(DATA SUPPLIED begins)

(* ===== verification/Detacher.v ===== *)
(** * The operations of the touch server's threads, and its pools of clients
    ([xlgame_touch_server/src/rwdetach/RW_detacher.cpp], [redis/redis_pool.cpp],
    [mysql/mysql_pool.cpp])

    The tables of the filters and the tasks are declared here, because the type of
    operations mentions them; they belong to [FilterConfig.v] and
    [TouchServer.v].  Logging is left out, and with it the delay that
    [fetch_single] measures. *)

From Stdlib Require Import String.
From S2P Require Import Prelude Text Config BlockQueue HttpServer Store Program.

(** ** Definitions: data *)

(** [restrict_cond_config] and [unrestrict_cond_config] have the same fields. *)
Record cond_config : Type := CondConfig {
  m_uniq_tag : list Z;
  m_control_identity : list Z;
  m_estimated_value : list Z;
}.
Record fixed_content_response_config : Type := FixedConfig {
  fixed_uniq_tag : list Z;
  m_type : list Z;
  fixed_estimated_value : list Z;
}.
Record business_config : Type := BusinessConfig {
  m_configid : list Z;
  m_valid_start_unixtime : list Z;
  m_regular_conf : list Z;
  m_unregular_conf : list Z;
  m_regular_rtn_content_conf : list Z;
  m_unregular_rtn_content_conf : list Z;
  m_task_conf : list Z;
  m_volumn : list Z;
}.

(** The maps of [filter_config]; [None] is a null [shared_ptr]. *)
Record configs : Type := Configs {
  m_fixed_content_config : gmap (list Z) fixed_content_response_config;
  m_restrict_cond_config : gmap (list Z) cond_config;
  m_business_config : gmap (list Z) (option business_config);
  m_unrestrict_cond_config : gmap (list Z) cond_config;
}.

(** [STU_HTTP_RTN] *)
Record http_rtn : Type := HttpRtn { rtn_clientfd : Z; rtn_unify_tag : Z; rtn_str_send : list Z }.

Inductive task : Type :=
  | Process_touchBoxAction_task (request : http_request)
  | Process_flushFilterConfig_task (request : http_request).

(** ** Definitions: operations *)
Inductive side : Type := Reader | Writer.
#[export] Instance side_eq_dec : EqDecision side.
Proof. solve_decision. Defined.

(** [BusinessEmpty] is [m_business_config.empty()]; [IndexBusiness] is [m_business_config[key]], which inserts a null pointer
    under a key that is not there. *)
Inductive op : Type → Type :=
  | DequeueRedis (s : side) : op (Z * option loc)
  | RebackRedis (s : side) (c : loc) : op unit
  | RedisDo (s : side) (c : loc) {A : Type} (q : redis_op A) : op A
  | DequeueMysql (s : side) : op (Z * option loc)
  | RebackMysql (s : side) (c : loc) : op unit
  | MysqlRead (c : loc) (sql : list Z) : op (option (list row))
  | MysqlWrite (c : loc) (sql : list Z) : op bool
  | RdLock : op unit
  | WrLock : op unit
  | Unlock : op unit
  | ReadConfigs : op configs
  | WriteConfigs (c : configs) : op unit
  | BusinessEmpty : op bool
  | IndexBusiness (key : list Z) : op (option business_config)
  | Time : op Z
  | Millseconds : op Z
  | TakeRequest : op (Z * option http_request)
  | CommitTask (t : task) : op unit
  | TakeTask : op (Z * option task)
  | AddResponse (r : http_rtn) : op unit
  | TakeResponse : op (Z * option http_rtn)
  | HttpSend (fd tag : Z) (data : list Z) : op unit
  | HttpClose (fd tag : Z) : op unit.

(** ** Definitions: [fetch_single] of the two kinds of pools *)
Fixpoint fetch_attempts (dequeue : op (Z * option loc)) (n : nat) : prog op (option loc) :=
  match n with
  | O => Done None
  | S n =>
      do! r := act dequeue in
      let (result, pclient) := (r : Z * option loc) in
      if bool_decide (result ≠ 1) then fetch_attempts dequeue n else Done pclient
  end.
Definition fetch_redis (s : side) : prog op (option loc) := fetch_attempts (DequeueRedis s) 3.
Definition fetch_mysql (s : side) : prog op (option loc) := fetch_attempts (DequeueMysql s) 3.

(** ** Definitions: [RW_detacher] *)

(** One operation of Redis with a client of the pool; [failed] without one. *)
Definition with_redis {A} (s : side) (q : redis_op A) (failed : A) : prog op A :=
  do! pclient := fetch_redis s in
  match pclient with
  | None => Done failed
  | Some pclient =>
      do! rt := act (RedisDo s pclient q) in
      do! _ := act (RebackRedis s pclient) in
      Done rt
  end.

Definition do_redis_hget (key field value : list Z) : prog op (Z * list Z) := with_redis Reader (Hget key field value) (-1, value).
Definition do_redis_hgetall (key : list Z) (out : list (list Z * list Z)) : prog op (Z * list (list Z * list Z)) :=
  with_redis Reader (Hgetall key out) (-1, out).
Definition do_redis_hset (key field value : list Z) : prog op Z := with_redis Writer (Hset key field value) (-1).
Definition do_redis_hdel (key field : list Z) : prog op Z := with_redis Writer (Hdel key field) (-1).
Definition do_redis_set (key value : list Z) : prog op Z := with_redis Writer (SetText key value) (-1).
Definition do_redis_expire (key : list Z) (secs : Z) : prog op Z := with_redis Writer (Expire key secs) (-1).
Definition do_redis_setex (key value : list Z) (secs : Z) : prog op Z := with_redis Writer (Setex key value secs) (-1).
Definition do_redis_get (key value : list Z) : prog op (Z * list Z) := with_redis Reader (GetText key value) (-1, value).
Definition do_redis_del (key : list Z) : prog op Z := with_redis Writer (Del key) (-1).
Definition do_redis_incrby (key value : list Z) : prog op Z := with_redis Writer (Incrby key value) (-1).
Definition do_redis_sadd (key value : list Z) : prog op Z := with_redis Writer (Sadd key value) (-1).
Definition do_redis_sismember (key value : list Z) : prog op Z := with_redis Reader (Sismember key value) (-1).

(** A query that throws leaves without giving the client back. *)
Definition do_mysql_opt_write (sql : list Z) : prog op Z :=
  do! pclient := fetch_mysql Writer in
  match pclient with
  | None => Done (-1)
  | Some pclient =>
      do! done := act (MysqlWrite pclient sql) in
      if done : bool then
        do! _ := act (RebackMysql Writer pclient) in
        Done 0
      else Done (-1)
  end.

(** The result and [reply]. *)
Definition do_mysql_opt_read (sql : list Z) (reply : list row) : prog op (Z * list row) :=
  do! pclient := fetch_mysql Reader in
  match pclient with
  | None => Done (-1, reply)
  | Some pclient =>
      do! rows := act (MysqlRead pclient sql) in
      match rows : option (list row) with
      | None => Done (-1, reply)
      | Some rows =>
          do! _ := act (RebackMysql Reader pclient) in
          Done (0, reply ++ rows)
      end
  end.

(** What [init_RW_datacher_for_redis] and [init_RW_datacher_for_mysql] read for one
    pool: the size, the address, the port and the two numbers of seconds; and the
    size, the address, the port, the user, the password and the database. *)
Definition redis_pool_config (config : list item) (prefix : list Z) : outcome (Z * list Z * Z * Z * Z) :=
  let! size := getInt config (prefix ++ str "pool_size") 10 in
  let host := getString config (prefix ++ str "host") (str "127.0.0.1") in
  let! port := getInt config (prefix ++ str "port") 6379 in
  let! timeout := getInt config (prefix ++ str "timeout") 10 in
  let! expire := getInt config (prefix ++ str "expire") 20000 in
  Ret (size, host, port mod 2 ^ 16, timeout, expire).
Definition mysql_pool_config (config : list item) (prefix : list Z) : outcome (Z * list Z * Z * list Z * list Z * list Z) :=
  let! size := getInt config (prefix ++ str "pool_size") 10 in
  let host := getString config (prefix ++ str "host") (str "127.0.0.1") in
  let user := getString config (prefix ++ str "user") (str "root") in
  let passwd := getString config (prefix ++ str "passwd") (str "111") in
  let! port := getInt config (prefix ++ str "port") 3306 in
  let dbname := getString config (prefix ++ str "dbname") (str "xxx") in
  Ret (size, host, port mod 2 ^ 16, user, passwd, dbname).

(** [init_pool] makes and connects the clients one by one; it stops at the first
    that cannot connect.  [connect] answers whether the [i]-th could. *)
Definition init_pool (pool_size : Z) (connect : Z → bool) (name : Z → loc) (q : block_queue loc) : Z * block_queue loc :=
  foldl (λ r i, match r with
    | (0, q) => if connect i then (0, add_queue q (name i)) else (-1, q)
    | _ => r
    end) (0, q) (seqZ 0 pool_size).

Definition RW_DETACHER_ALL : Z := 1.
Definition RW_DETACHER_ONLY_MYSQL : Z := 3.
Definition RW_DETACHER_ONLY_REDIS : Z := 2.

(** From what the two halves of the initialisation answer. *)
Definition init_RW_detacher (inittype mysql redis : Z) : Z :=
  if bool_decide (inittype = RW_DETACHER_ALL) then
    if bool_decide (mysql ≠ 0) then -1 else if bool_decide (redis ≠ 0) then -1 else 0
  else if bool_decide (inittype = RW_DETACHER_ONLY_MYSQL) then if bool_decide (mysql ≠ 0) then -1 else 0
  else if bool_decide (inittype = RW_DETACHER_ONLY_REDIS) then if bool_decide (redis ≠ 0) then -1 else 0
  else -1.
(* ===== verification/TouchServer.v ===== *)
(** * The touch server
    ([xlgame_touch_server/src/main/dispatcher.cpp], [thread/threadpoll_manager.cpp])

    The HTTP server is that of [HttpServer.v]; one thread takes its requests and
    commits tasks, the workers run them over the tables, Redis and MySQL, one
    thread sends the responses, and a timer renews keys of Redis.  A step of the
    whole is an event of the reactor, a change in Redis, or one operation of one
    thread; an operation on the lock is possible only while the lock allows it.
    Statistics and logging are left out. *)

From Stdlib Require Import String.
From stdpp Require Import functions.
From S2P Require Import Prelude Text Utility MyCommon HttpPacket HttpResponse BlockQueue Socket Store Program Detacher FilterConfig Filters.
From S2P Require HttpServer.
Import HttpServer (http_request, request_packet, m_clientfd, m_client_tag, m_addqueue_time_millsec).

(** ** Definitions: [dispatcher] *)
Definition GAMEBOX_SERVER_BOXSERVER_TOUCHBOXACTION : list Z := str "/boxserver/touchBoxaction".
Definition GAMEBOX_SERVER_BOXSERVER_FLUSHFILTERCONFIG : list Z := str "/boxserver/flushFilterConfig".
Definition GAMEBOX_SERVER_BOXSERVER_TOUCHBOXACTION_ID : Z := 0.
Definition GAMEBOX_SERVER_BOXSERVER_FLUSHFILTERCONFIG_ID : Z := 1.

Definition server_path2id (str_path : list Z) : Z :=
  if bool_decide (str_path = GAMEBOX_SERVER_BOXSERVER_TOUCHBOXACTION) then GAMEBOX_SERVER_BOXSERVER_TOUCHBOXACTION_ID
  else if bool_decide (str_path = GAMEBOX_SERVER_BOXSERVER_FLUSHFILTERCONFIG) then GAMEBOX_SERVER_BOXSERVER_FLUSHFILTERCONFIG_ID
  else -1.

Section dispatcher.
Context `{Boost}.
Context (m_table_restrict_cond_config m_table_unrestrict_cond_config : list Z).
Context (m_table_business_config m_table_fixed_content_response_config : list Z).
Context (m_time_stamp m_queue_delay_drop_threashold : Z).
(** [m_map_err_info], the messages converted by [iconv]; the message of success is
    also [m_str_success_static]. *)
Context (m_map_err_info : gmap Z (list Z)) (m_str_success_static : list Z).

Definition http_response (request : http_request) (m_str_respond : list Z) : prog op unit :=
  act (AddResponse (HttpRtn (m_clientfd request) (m_client_tag request) m_str_respond)).

Definition answer (request : http_request) (body : params) : prog op unit :=
  do! m_str_respond := local (encode 200 body (str "text/html")) in
  http_response request m_str_respond.

Definition http_response_error (errcode : Z) (request : http_request) : prog op unit :=
  match m_map_err_info !! errcode with
  | None => Done tt
  | Some errinfo =>
      let rtn_map : params := map_insert ∅ (str "result") (format_int errcode) in
      let rtn_map := map_insert rtn_map (str "errinfo") errinfo in
      answer request rtn_map
  end.

Definition http_response_ok (request : http_request) : prog op unit :=
  let body : params := map_insert ∅ (str "result") (format_int SUCCESS) in
  let body := map_insert body (str "errinfo") m_str_success_static in
  answer request body.

Definition http_response_ok_params (request : http_request) (map_param : params) : prog op unit :=
  let body : params := map_insert ∅ (str "result") (format_int SUCCESS) in
  let body := map_insert body (str "errinfo") (str "ok") in
  let body := insert_all (items map_param) body in
  answer request body.

(** The difference is taken without sign. *)
Definition check_request_queued_timeout (request : http_request) : prog op Z :=
  do! currenttime_millsec := act Millseconds in
  Done (if bool_decide (u64 (currenttime_millsec - m_addqueue_time_millsec request) > m_queue_delay_drop_threashold) then -1 else 0).

Definition Process_touchBoxAction (request : http_request) : prog op unit :=
  do! _ := act Millseconds in
  do! result := check_request_queued_timeout request in
  if bool_decide (result = -1) then http_response_error INTERNAL_TIMEOUT request
  else
    do! r := touch_core m_time_stamp (mapParam (request_packet request)) ∅ in
    let (result, response_map_param) := (r : Z * params) in
    if bool_decide (SUCCESS = result) then http_response_ok_params request response_map_param
    else http_response_error result request.

Definition Process_flushFilterConfig (request : http_request) : prog op unit :=
  do! _ := act Millseconds in
  do! result := check_request_queued_timeout request in
  if bool_decide (result = -1) then http_response_error INTERNAL_TIMEOUT request
  else
    let update_type := boost_trim (get_value (str "type") (mapParam (request_packet request))) in
    if bool_decide (update_type = []) || bool_decide (update_type ≠ str "flush_config") then http_response_error PARAM_ERROR request
    else
      do! result := do_update_configs m_table_restrict_cond_config m_table_unrestrict_cond_config m_table_business_config
                      m_table_fixed_content_response_config in
      if bool_decide (result ≠ 0) then http_response_error FLUSH_FILTER_CONFIG_ERROR request
      else http_response_ok request.

(** *** The loops of the threads, one turn *)
Definition dispatch_http_request_turn : prog op unit :=
  do! r := act TakeRequest in
  let (result, data) := (r : Z * option http_request) in
  if bool_decide (result ≠ 1) then Done tt
  else match data with
  | Some prequest =>
      let serverid := server_path2id (m_str_cmdpath (request_packet prequest)) in
      if bool_decide (serverid = -1) then Done tt
      else if bool_decide (serverid = GAMEBOX_SERVER_BOXSERVER_TOUCHBOXACTION_ID) then act (CommitTask (Process_touchBoxAction_task prequest))
      else if bool_decide (serverid = GAMEBOX_SERVER_BOXSERVER_FLUSHFILTERCONFIG_ID) then act (CommitTask (Process_flushFilterConfig_task prequest))
      else http_response_error ILLEGAL_ACCESS prequest
  | None => Done tt
  end.

Definition run_task (t : task) : prog op unit :=
  match t with
  | Process_touchBoxAction_task request => Process_touchBoxAction request
  | Process_flushFilterConfig_task request => Process_flushFilterConfig request
  end.

Definition general_thread_turn : prog op unit :=
  do! r := act TakeTask in
  let (result, data) := (r : Z * option task) in
  if bool_decide (result ≠ 1) then Done tt
  else match data with
  | Some task => run_task task
  | None => Done tt
  end.

Definition http_response_turn : prog op unit :=
  do! r := act TakeResponse in
  let (result, data) := (r : Z * option http_rtn) in
  if bool_decide (result ≠ 1) then Done tt
  else match data with
  | Some rtn =>
      do! _ := act (HttpSend (rtn_clientfd rtn) (rtn_unify_tag rtn) (rtn_str_send rtn)) in
      act (HttpClose (rtn_clientfd rtn) (rtn_unify_tag rtn))
  | None => Done tt
  end.
End dispatcher.
(** X4.  Writes compose as stores do: a second [setTileAt] at the same
    position that returns leaves the map as if the first had not been made,
    and two writes at different positions that both return give the same
    map in either order. *)
Theorem setTileAt_compose `{GameTraits}
    (m : Map) (layer x y : Z) (index : TileIndex)
    (layer' x' y' : Z) (index' : TileIndex) :
  Map_wf m -> int_range layer -> int_range x -> int_range y ->
  int_range layer' -> int_range x' -> int_range y' ->
  (setTileAt m layer x y index).1 = Ok tt ->
  (setTileAt m layer' x' y' index').1 = Ok tt ->
  (setTileAt (setTileAt m layer x y index').2 layer x y index).2 =
    (setTileAt m layer x y index).2 /\
  (~ (layer' = layer /\ x' = x /\ y' = y) ->
   (setTileAt (setTileAt m layer x y index).2 layer' x' y' index').2 =
   (setTileAt (setTileAt m layer' x' y' index').2 layer x y index).2).
Proof.
  intros Hwf Hl Hx Hy Hl' Hx' Hy' Hok Hok'.
  destruct (setTileAt_outcome m layer x y index Hwf Hl Hx Hy)
    as [[_ [what Hset]] | [Hcond Hset]]; rewrite Hset in *; [discriminate |].
  destruct (setTileAt_outcome m layer' x' y' index' Hwf Hl' Hx' Hy')
    as [[_ [what Hset']] | [Hcond' Hset']]; rewrite Hset' in *;
    [discriminate |].
  assert (index < numTilesTotal /\ index' < numTilesTotal) as [Hi Hi']
    by lia.
  pose proof (tileRefAt_returns m layer x y Hwf Hl Hx Hy ltac:(tauto))
    as Href.
  pose proof (tileRefAt_returns m layer' x' y' Hwf Hl' Hx' Hy' ltac:(tauto))
    as Href'.
  rewrite (setTileAt_returns m layer x y index' _ Href Hi').
  cbn [snd].
  rewrite !(setTileAt_returns _ layer x y index
              (Z.to_nat layer, Z.to_nat (x + y * mWidthInTiles m)))
    by (rewrite ?tileRefAt_writeRef; assumption).
  rewrite (setTileAt_returns _ layer' x' y' index'
             (Z.to_nat layer', Z.to_nat (x' + y' * mWidthInTiles m)))
    by (rewrite ?tileRefAt_writeRef; assumption).
  cbn [snd]. split.
  - apply writeRef_writeRef_eq.
  - intros Hother. apply writeRef_comm. intros Heq. apply Hother.
    symmetry in Heq.
    by apply (TileRef_inj m layer' x' y' layer x y Hwf); [tauto | tauto |].
Qed.

(** X5.  The checks are made in a fixed order, which decides the message:
    a tile index that is too large is reported whatever the position is;
    then the layer, then x, then y. *)
Theorem setTileAt_error_precedence `{GameTraits}
    (m : Map) (layer x y : Z) (index : TileIndex) :
  Map_wf m -> int_range layer -> int_range x -> int_range y ->
  (numTilesTotal <= index ->
   setTileAt m layer x y index =
     (Err (InvalidArgument "Tile index too large for tile set"), m)) /\
  (index < numTilesTotal ->
   match tileAt m layer x y with
   | Ok _ => (setTileAt m layer x y index).1 = Ok tt
   | Err e => (setTileAt m layer x y index).1 = Err e
   end) /\
  (layer < 0 \/ 2 <= layer ->
   tileAt m layer x y = Err (InvalidArgument "Layer index out of bounds")) /\
  (0 <= layer < 2 -> x < 0 \/ mWidthInTiles m <= x ->
   tileAt m layer x y = Err (InvalidArgument "X coord out of bounds")) /\
  (0 <= layer < 2 -> 0 <= x < mWidthInTiles m ->
   y < 0 \/ mHeightInTiles m <= y ->
   tileAt m layer x y = Err (InvalidArgument "Y coord out of bounds")).
Proof.
  intros Hwf Hl Hx Hy.
  pose proof (to_size_t_below layer 2 Hl ltac:(lia)) as Bl.
  pose proof (to_size_t_below x _ Hx (wf_width _ Hwf)) as Bx.
  pose proof (to_size_t_below y _ Hy (wf_height _ Hwf)) as By.
  split.
  { intros Hbig. unfold setTileAt.
    destruct (Z.leb_spec numTilesTotal index); [reflexivity | lia]. }
  split.
  { intros Hsmall. unfold setTileAt.
    destruct (Z.leb_spec numTilesTotal index); [lia |].
    assert (bad_position m layer x y \/ ~ bad_position m layer x y)
      as [Hbad | Hgood] by (unfold bad_position; lia).
    - unfold tileAt.
      by destruct (tileRefAt_throws m layer x y Hwf Hl Hx Hy Hbad)
        as [what ->].
    - destruct (tileAt_inside m layer x y Hwf Hl Hx Hy Hgood)
        as (row & stored & _ & _ & ->).
      by rewrite tileRefAt_returns. }
  unfold tileAt, tileRefAt. rewrite (wf_layers _ Hwf).
  change (Z.of_nat 2) with 2.
  repeat split; intros; repeat case_match; try reflexivity;
    rewrite ?Z.leb_gt, ?Z.leb_le in *; lia.
Qed.
Lemma try_catch_ok_inv {A} (m : M A) (h : JsError -> M A) (a : A) :
  fst (try_catch m h) = Ok a ->
  fst m = Ok a \/ exists e, fst m = Throw e /\ fst (h e) = Ok a.
Proof.
  destruct m as [[a' | e] t]; simpl.
  - intros H. left. exact H.
  - destruct (h e) as [r t'] eqn:E. simpl. intros ->. right. exists e.
    rewrite E. split; reflexivity.
Qed.

Section OrchestratorFacts.
Variable rt : Runtime.
Variable w : World.

(** For a target that can be printed, the outer [try]/[catch] turns
    everything into a record. *)
Lemma processSingleFigure_returns (target : json) (paperUrl : string) :
  printable rt target = true ->
  exists res, fst (processSingleFigure rt w target paperUrl) = Ok res.
Proof.
  intros Hp. apply printable_true in Hp as [name Hname].
  unfold processSingleFigure. apply try_catch_returns.
  intros e. rewrite (to_string_printed _ _ _ Hname). eexists. reflexivity.
Qed.

(** A target that cannot be printed is no string: the locator or the
    rasteriser throws on it, and so does the [catch] block (line 484).  The
    branch is rejected. *)
Lemma processSingleFigure_rejects (target : json) (paperUrl : string) :
  printable rt target = false ->
  processSingleFigure rt w target paperUrl = (Throw TypeError, []).
Proof.
  intros Hp. apply printable_false in Hp.
  unfold processSingleFigure, findPageForQuery, renderPageAsImage.
  rewrite (to_string_throws _ _ Hp).
  destruct (pdfjsLib w); simpl negb; cbv iota.
  - destruct target; try reflexivity. discriminate Hp.
  - reflexivity.
Qed.

Lemma processSingleFigure_label (target : json) (paperUrl : string) (res : FigureResult) :
  fst (processSingleFigure rt w target paperUrl) = Ok res -> label res = target.
Proof.
  unfold processSingleFigure. intros H.
  apply try_catch_ok_inv in H as [H | (e & _ & H)].
  - apply bind_ok_inv in H as (pageNum & _ & H).
    apply bind_ok_inv in H as (page & _ & H).
    apply bind_ok_inv in H as (cropped & _ & H).
    apply bind_ok_inv in H as (final & _ & H).
    injection H as <-. reflexivity.
  - apply bind_ok_inv in H as (name & _ & H).
    apply bind_ok_inv in H as (u & _ & H).
    injection H as <-. reflexivity.
Qed.

Lemma processSingleFigure_figure_result (target : json) (paperUrl : string) :
  printable rt target = true ->
  fst (processSingleFigure rt w target paperUrl) = Ok (figure_result rt w paperUrl target).
Proof.
  intros Hp. unfold figure_result.
  destruct (processSingleFigure_returns target paperUrl Hp) as [res ->]. reflexivity.
Qed.

Lemma figure_result_label (target : json) (paperUrl : string) :
  label (figure_result rt w paperUrl target) = target.
Proof.
  unfold figure_result.
  destruct (fst (processSingleFigure rt w target paperUrl)) as [res | e] eqn:E.
  - eapply processSingleFigure_label. exact E.
  - reflexivity.
Qed.

Lemma branches_fulfilled (targets : list json) (paperUrl : string) :
  Forall (fun t => printable rt t = true) targets ->
  map fst (branches rt w targets paperUrl) = map Ok (map (figure_result rt w paperUrl) targets).
Proof.
  intros Hp. unfold branches. rewrite !map_map.
  induction Hp as [| t ts Ht _ IH]; [reflexivity |].
  simpl. rewrite IH, (processSingleFigure_figure_result t paperUrl Ht). reflexivity.
Qed.
Lemma split_scan_no_blank s :
  no_blank (Py.split_scan s).1 ∧ Forall no_blank (Py.split_scan s).2.
Proof.
  induction s as [|c s [IHw IHws]]; simpl.
  - split; [by intros ?%elem_of_nil|constructor].
  - destruct (Py.split_scan s) as [w ws]. simpl in *.
    destruct (Py.isspace c) eqn:Hc; simpl.
    + split; [by intros ?%elem_of_nil|].
      destruct w; simpl; [done|by constructor].
    + split; [|done]. intros [<-|Hin]%elem_of_cons; [done|by apply IHw].
Qed.

Lemma split_no_blank s : Forall no_blank (Py.split s).
Proof.
  unfold Py.split. pose proof (split_scan_no_blank s) as [Hw Hws].
  destruct (Py.split_scan s) as [w ws]. simpl in *.
  destruct w; simpl; [done|by constructor].
Qed.

Lemma app_blank_inj w v w' v' :
  no_blank w → no_blank w' →
  w +:+ " " +:+ v = w' +:+ " " +:+ v' → w = w' ∧ v = v'.
Proof.
  revert w'. induction w as [|c w IH]; intros [|c' w'] Hw Hw' Heq.
  - by injection Heq.
  - injection Heq as <- _. exfalso. apply Hw'. by apply elem_of_cons; left.
  - injection Heq as -> _. exfalso. apply Hw. by apply elem_of_cons; left.
  - injection Heq as <- Heq.
    destruct (IH w') as [-> ->]; [| |done|done].
    + intros Hin. apply Hw. by apply elem_of_cons; right.
    + intros Hin. apply Hw'. by apply elem_of_cons; right.
Qed.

(DATA SUPPLIED ends)

-- WHAT THIS TASK INVOLVES --
Copy out every line of the records that the string "HttpServer" appears in.

-- SOLUTION FOR THIS EXERCISE --
From S2P Require Import Prelude Text Config BlockQueue HttpServer Store Program.
    The HTTP server is that of [HttpServer.v]; one thread takes its requests and
From S2P Require HttpServer.
Import HttpServer (http_request, request_packet, m_clientfd, m_client_tag, m_addqueue_time_millsec).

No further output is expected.